Vom 8. April 2002 bis 21. Juni 2002 wurde der Kläger in der Rehabilitationsklinik E. behandelt. Bei der Aufnahmeuntersuchung waren die Narben reizlos. Es bestand eine Dysästhesie im Stumpfbereich ohne wesentlichen Druckschmerz. Bei einer Besprechung am 30. April 2002 berichtete der Arbeitsmediziner Dr. S. , die berufliche Tätigkeit als Feinoptiker könne wieder ausgeübt werden. Der Fingerstumpf sei vermehrt schmerzempfindlich und, wie auch angrenzende Bereiche, deutlich verfärbt. Der Kläger habe glaubhafte Angst vor Maschinen. Diese Auffälligkeit sei aber gut therapierbar. Der Arzt für Neurologie und Psychiatrie Dr. M. untersuchte den Kläger am 3. Juni 2002. Er stellte eine Hyperpathie im Bereich der linken Hand und des Fingerstumpfes fest. Die Sensibilität sei gut erhalten. Es bestehe eine isolierte Phobie, die sich auf Maschinen mit Verletzungsgefahr beziehe. Darüberhinaus leide der Kläger an einer reaktiven Depression, bedingt durch seine soziale und berufliche Lage. Im Abschlussbericht vom 15. Juli 2002 wurde ausgeführt, die Narben seien reizlos. Es bestehe eine Dysästhesie im Stumpfbereich ohne wesentlichen Druckschmerz, livide Verfärbung und Kälte. Bei maximaler Flexion werde ein Tremor ausgelöst.

Die Beklagte gewährte dem Kläger mit Bescheid vom 2. Oktober 2002 eine Maßnahme zur Teilhabe am Arbeitsleben mit Vorförderkurs.

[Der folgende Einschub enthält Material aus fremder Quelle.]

(** Three sweeps of one row each, the first finding another lease that is gone afterwards. *)
Lemma stale_lease_never_skipped_witness :
  held_observation ∈ all_observations (snd (sweeps (init_scanner small_policy)
    [scan_at 60 two_stale; scan_at 61 held_db; scan_at 62 held_db])).
Proof.
  destruct (stale_lease_never_skipped small_policy
    [scan_at 60 two_stale; scan_at 61 held_db; scan_at 62 held_db]) as [H _];
    [repeat split; vm_compute; congruence|].
  assert (exists r, r ∈ snd (sweeps (init_scanner small_policy)
    [scan_at 60 two_stale; scan_at 61 held_db; scan_at 62 held_db]) /\ stop_reason r = EXHAUSTED)
    as (r & Hr & Hx).
  { eexists. split; [right; right; left|reflexivity]. }
  refine (H ("x"%string, held_execution) held_observation r eq_refl _ Hr Hx).
  repeat (apply Forall_cons; split; [split; [intros n db [= <-]; reflexivity|intros cutoff [= <-]; reflexivity]|]).
  constructor.
Defined.

(** C10 stale_leases_found: whatever a coordinator met before, wherever its cursor is: after
    twice as many undisturbed sweeps as there are executions, and two more, every execution
    of the database whose lease was stale at all their cutoffs and has a valid observation
    has been observed. *)
Theorem stale_leases_found p db earlier envs ie o :
  scan_policy_valid p -> ids_nonempty db -> Forall (quiet p db) envs ->
  (2 * S (size (db_executions db)) <= length envs)%nat ->
  db_executions db !! fst ie = Some (snd ie) ->
  (forall env cutoff, env ∈ envs -> se_now env = UtcAt cutoff -> expired_lease cutoff ie = true) ->
  from_record ie = Ok o ->
  o ∈ all_observations (snd (sweeps (fst (sweeps (init_scanner p) earlier)) envs)).
Proof.
  intros Hp Hids Hq Hl Hdb Hx Ho.
  destruct (sweeps_cursor p earlier) as [Hc Ep]. set (c := fst (sweeps _ earlier)) in *.
  pose proof (remaining_le db (sc_cursor c)) as Hr1. pose proof (remaining_le db None) as Hr2.
  destruct (quiet_sweeps_exhaust db envs c) as (a & b & -> & Ha & Hw & _); rw ?Ep; try done; [lia|].
  rw length_app in Hl. apply Forall_app in Hq as [_ Hq]. rw Ep in Hw.
  destruct (quiet_sweeps_exhaust db b (init_scanner p)) as (a' & b' & -> & _ & _ & r & Hr & Hex);
    try done; [change (sc_cursor (init_scanner p)) with (@None LeaseKey); lia|].
  rw sweeps_app Hw /= sweeps_app /=. unfold all_observations. rw !bind_app.
  apply elem_of_app. right. apply elem_of_app. left.
  apply (exhausted_pass_found p a' ie o r); try done.
  apply Forall_forall. intros env He. rw Forall_forall in Hq.
  split; [|intros cutoff Hn; apply (Hx env); [set_solver|done]].
  intros n db' Hf. destruct (Hq env) as [_ Hqn]; [set_solver|]. destruct (Hqn n) as [Hf' _]. congruence.
Qed.

Lemma stale_leases_found_witness :
  held_observation ∈ all_observations (snd (sweeps
    (fst (sweeps (init_scanner small_policy) [scan_at 60 two_stale])) (repeat (scan_at 61 held_db) 4))).
Proof.
  apply (stale_leases_found small_policy held_db [scan_at 60 two_stale] (repeat (scan_at 61 held_db) 4)
    ("x"%string, held_execution) held_observation).
  - repeat split; vm_compute; congruence.
  - intros id e H. destruct id; [|reflexivity]. vm_compute in H. discriminate.
  - apply Forall_forall. intros env He. apply list_elem_of_In, List.repeat_spec in He as ->.
    split; [by exists 61|]. intros n. split; [reflexivity|]. by split; simpl; lia.
  - vm_compute. lia.
  - reflexivity.
  - intros env cutoff He. apply list_elem_of_In, List.repeat_spec in He as ->. intros [= <-]. reflexivity.
  - reflexivity.
Defined.
(* ===== verification/SafePointProperties.v ===== *)
(** * Properties of safe points
    (files SafePoint and Transcript)

    What a safe point contains, and that it does not depend on how its transcript is written:
    messages with the same canonical texts declare the same unresolved calls, and the committed
    part of a committed transcript is that transcript again. *)

From S2P Require Import Prelude Canonical PythonValues CanonicalInjectivity ResumeTicket TaskBudgetSchema AgentStore TaskBudgetService.
From S2P Require Import TaskActivity Invocation InvocationStores ResumeClaimStore.
From S2P Require Import ResumeClaimConsume ResumePlanning Transcript TranscriptProperties.
From S2P Require Import WaitingCheckpoint SafePoint.

(** ** Unresolved calls, from the shape of the messages *)

Fixpoint declared_texts (declared calls : list string) : result string (list string) :=
  match calls with
  | [] => Ok declared
  | id :: rest =>
      _ ← guard_err (truthy id && negb (bool_decide (id ∈ declared))) "SAFE_POINT_ACTIVE_BATCH_AMBIGUOUS"%string;
      declared_texts (declared ++ [id]) rest
  end.

Definition shape_step (pending : list string) (role : string) (call : option string) (calls : list string)
    : result string (list string) :=
  if bool_decide (role = "assistant") then
    match calls with
    | [] => Ok pending
    | _ => _ ← guard_err (bool_decide (pending = [])) "SAFE_POINT_ACTIVE_BATCH_AMBIGUOUS"; declared_texts [] calls
    end
  else if bool_decide (role = "tool") then
    Ok (if bool_decide (default "" call ∈ pending) then remove_first (default "" call) pending else pending)
  else Ok pending.

Lemma text_or_empty_str s : text_or_empty (Some (JStr s)) = s.
Proof. by destruct s. Qed.

Lemma validate_tool_call_id j c : validate_tool_call j = Some c ->
  exists f, j = JObj f /\ text_or_empty (dict_get "id" f) = tcl_id c.
Proof.
  intros H. destruct j as [| | | | |f]; try done. exists f. split; [done|]. unfold validate_tool_call in H.
  destruct (only_keys _ _); [|done]. unfold text_field in H. destruct (dict_get "id" f) as [[| | |s| |]|]; try done.
  destruct (match dict_get "name" f with Some _ => _ | None => _ end); [|done].
  destruct (dict_field f "arguments"); [|done]. simpl in H. injection H as <-. by rw text_or_empty_str.
Qed.

Lemma declared_ids_texts l calls : mapM validate_tool_call l = Some calls ->
  forall declared, declared_ids declared l = declared_texts declared (map tcl_id calls).
Proof.
  revert calls. induction l as [|j l IH]; intros calls H declared; simpl in H; [by injection H as <-|].
  destruct (validate_tool_call j) as [c|] eqn:Ec; [|done]. simpl in H.
  destruct (mapM validate_tool_call l) as [cs|] eqn:El; [|done]. injection H as <-.
  apply validate_tool_call_id in Ec as (f & -> & Ei). simpl. rw Ei.
  destruct (guard_err _ _); [|done]. simpl. by apply IH.
Qed.

(** What validation keeps of a message. *)
Lemma model_validate_inv j m : model_validate j = Some m ->
  exists f, j = JObj f /\ text_field f "role" = Some (im_role m) /\
    text_or_empty (dict_get "role" f) = im_role m /\
    text_or_empty (dict_get "tool_call_id" f) = default ""%string (im_tool_call_id m) /\
    mapM validate_tool_call (tool_calls_of f) = Some (im_tool_calls m).
Proof.
  intros H. destruct j as [| | | | |f]; try done. exists f. split; [done|]. unfold model_validate in H.
  destruct (only_keys _ _); [|done]. unfold text_field in *.
  destruct (dict_get "role" f) as [[| | |s| |]|] eqn:Er; try done. simpl in H.
  destruct (validate_tool_calls f) as [calls|] eqn:Et; [|done]. simpl in H.
  destruct (optional_text f "name"); [|done]. simpl in H.
  destruct (optional_text f "tool_call_id") as [c|] eqn:Eo; [|done]. simpl in H.
  destruct (dict_field f "metadata"); [|done]. injection H as <-. simpl im_role. rw text_or_empty_str.
  split_and!; [done|done| |].
  - unfold optional_text in Eo. destruct (dict_get "tool_call_id" f) as [[| | |t| |]|]; try done;
      injection Eo as <-; [done|by rw text_or_empty_str|done].
  - unfold validate_tool_calls in Et. unfold tool_calls_of.
    destruct (dict_get "tool_calls" f) as [[| | | |lj|]|]; done.
Qed.

Lemma unresolved_step_shape pending j m : model_validate j = Some m ->
  unresolved_step pending j = shape_step pending (im_role m) (im_tool_call_id m) (map tcl_id (im_tool_calls m)).
Proof.
  intros (f & -> & _ & Er & Ec & Et)%model_validate_inv. unfold unresolved_step, shape_step. simpl. rw Er Ec.
  destruct (bool_decide (im_role m = "assistant")); [|done].
  destruct (tool_calls_of f) as [|c l] eqn:El; [by injection Et as <-|].
  pose proof (declared_ids_texts _ _ Et) as D.
  destruct (im_tool_calls m) as [|x xs] eqn:Ex.
  { simpl in Et. destruct (validate_tool_call c); [|done]. simpl in Et. by destruct (mapM validate_tool_call l). }
  destruct (guard_err (bool_decide (pending = [])) _); [|done]. exact (D []).
Qed.

Lemma mapM_nil_inv {A B} (f : A -> option B) l : mapM f l = Some [] -> l = [].
Proof. destruct l as [|a l]; [done|]. simpl. destruct (f a); [|done]. simpl. by destruct (mapM f l). Qed.

Lemma mapM_cons_inv {A B} (f : A -> option B) l y ys : mapM f l = Some (y :: ys) ->
  exists a l', l = a :: l' /\ f a = Some y /\ mapM f l' = Some ys.
Proof.
  destruct l as [|a l]; [done|]. simpl. destruct (f a) as [y'|] eqn:E; [|done]. simpl.
  destruct (mapM f l) as [ys'|] eqn:E2; [|done]. intros [= -> ->]. by exists a, l.
Qed.

(** What two messages that are equal for Python share. *)
Record same_shape (m m' : InferenceMessage) : Prop := {
  ss_role : im_role m = im_role m';
  ss_call : im_tool_call_id m = im_tool_call_id m';
  ss_calls : map tcl_id (im_tool_calls m) = map tcl_id (im_tool_calls m')
}.

Lemma python_shape m m' : py_same m m' -> same_shape m m'.
Proof.
  unfold py_same. simpl. intros H. injection H as _ _ _ Hr Hc Ht. split; [done| |].
  - destruct (im_tool_call_id m), (im_tool_call_id m'); simpl in Hc; congruence.
  - revert Ht. generalize (im_tool_calls m), (im_tool_calls m'). clear. intros l l'. rw !map_map. revert l'.
    induction l as [|c l IH]; intros [|c' l'] H; try done. simpl in H. injection H as _ Hi _ H. simpl. by rw Hi (IH l' H).
Qed.

(** Transcripts that are equal for Python declare the same unresolved calls. *)
Lemma unresolved_same l l' m m' : canonical_transcript_messages l = Some m -> canonical_transcript_messages l' = Some m' ->
  same_content m m' -> forall pending, unresolved_from pending l = unresolved_from pending l'.
Proof.
  unfold canonical_transcript_messages. intros Hm Hm' E. revert l l' Hm Hm'.
  induction E as [|x x' xs xs' Ex _ IH]; intros l l' Hm Hm' pending.
  - apply mapM_nil_inv in Hm, Hm'. by subst.
  - apply mapM_cons_inv in Hm as (j & l0 & -> & Ej & El), Hm' as (j' & l0' & -> & Ej' & El').
    apply python_shape in Ex as [R C S]. simpl.
    rw (unresolved_step_shape _ _ _ Ej) (unresolved_step_shape _ _ _ Ej') R C S.
    destruct (shape_step _ _ _ _); [|done]. by apply IH.
Qed.

(** ** The committed part of a transcript *)

Definition committed_result (db : RecoveryDB) (execution_id call : string) (r : ToolResultRow) : Prop :=
  get_tool_result db execution_id call = Some r /\ rs_commit_state r = COMMITTED_RESULT.

(** What sanitising keeps: messages that are not of tools, as they are, and the committed
    results of calls outside of the active batch. *)
Definition safe_item (db : RecoveryDB) (execution_id : string) (active : list string) (j : json) : Prop :=
  (exists f, j = JObj f /\ text_field f "role" <> Some "tool"%string) \/
  (exists call r, j = tool_message call r /\ truthy call = true /\ (call ∉ active) /\
     committed_result db execution_id call r).

Lemma sanitize_message_ok db execution_id active j m :
  sanitize_message db execution_id active j = Ok (Some m) ->
  safe_item db execution_id active m /\ (m = j \/ exists call r, m = tool_message call r).
Proof.
  unfold sanitize_message. destruct j as [| | | | |f]; try done. simpl.
  destruct (bool_decide _) eqn:Er; simpl.
  - destruct (truthy _) eqn:Et; simpl; [|done]. destruct (bool_decide (_ ∈ active)) eqn:Ea; [done|].
    destruct (get_tool_result _ _ _) as [r|] eqn:Eg; [|done].
    destruct (bool_decide (rs_commit_state r = _)) eqn:Ec; [|done]. intros H. injection H as <-.
    apply bool_decide_eq_true in Ec. apply bool_decide_eq_false in Ea.
    split; right; eexists _, r; [by split_and!|done].
  - intros H. injection H as <-. split; [|by left]. left. exists f. split; [done|]. by apply bool_decide_eq_false in Er.
Qed.

Lemma sanitize_messages_ok db execution_id active raw safe :
  sanitize_messages db execution_id active raw = Ok safe ->
  Forall (safe_item db execution_id active) safe /\
  Forall (fun m => m ∈ raw \/ exists call r, m = tool_message call r) safe.
Proof.
  revert safe. induction raw as [|j raw IH]; intros safe H; simpl in H; [by injection H as <-|].
  apply bind_ok in H as (m & Hm & H). apply bind_ok in H as (kept & Hk & H). injection H as <-.
  destruct (IH _ Hk) as [F1 F2].
  assert (Forall (fun m => m ∈ j :: raw \/ exists call r, m = tool_message call r) kept) as F3
    by (eapply Forall_impl; [exact F2|]; intros x [Hx|Hx]; [left; by right|by right]).
  destruct m as [m|]; [|done]. apply sanitize_message_ok in Hm as [Hs Hm]. split; constructor; try done.
  destruct Hm as [->|Hm]; [left; by left|by right].
Qed.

Im Gutachten vom 8. Oktober 2002 führte der Chirurg Dr. B. aus, entlang des Stumpfes sei der Kläger noch diskret überempfindlich. Die MdE auf chirurgischem Gebiet werde auf 10 v.H. eingeschätzt.

Der Arzt für Neurologie und Psychiatrie Dr. P. erklärte im Gutachten vom 7. Oktober 2002, es bestünden eine Hypaesthesie und Hypalgesie an der Ringfingerkuppe mit neuropathischen Schmerzen, Sensibilitätstörungen und leichteren Phantomschmerzen sowie eine chronifizierte traumatische Belastungsstörung mit phobischer Symptomatik. Die MdE sei auf neurologischem Gebiet mit ca. 10 v.H. einzuschätzen. Es sei zu erwarten, dass sich die psychischen Unfallfolgen weitgehend zurückbildeten. Aktuell seien sie mit etwa 20 v.H. einzuschätzen.

In der Stellungnahme vom 15. Oktober 2002 erklärte Dr. B. , die pathologische Unfallverarbeitung stehe wohl im Vordergrund, die Gesamt-MdE werde auf 20 v.H. eingeschätzt.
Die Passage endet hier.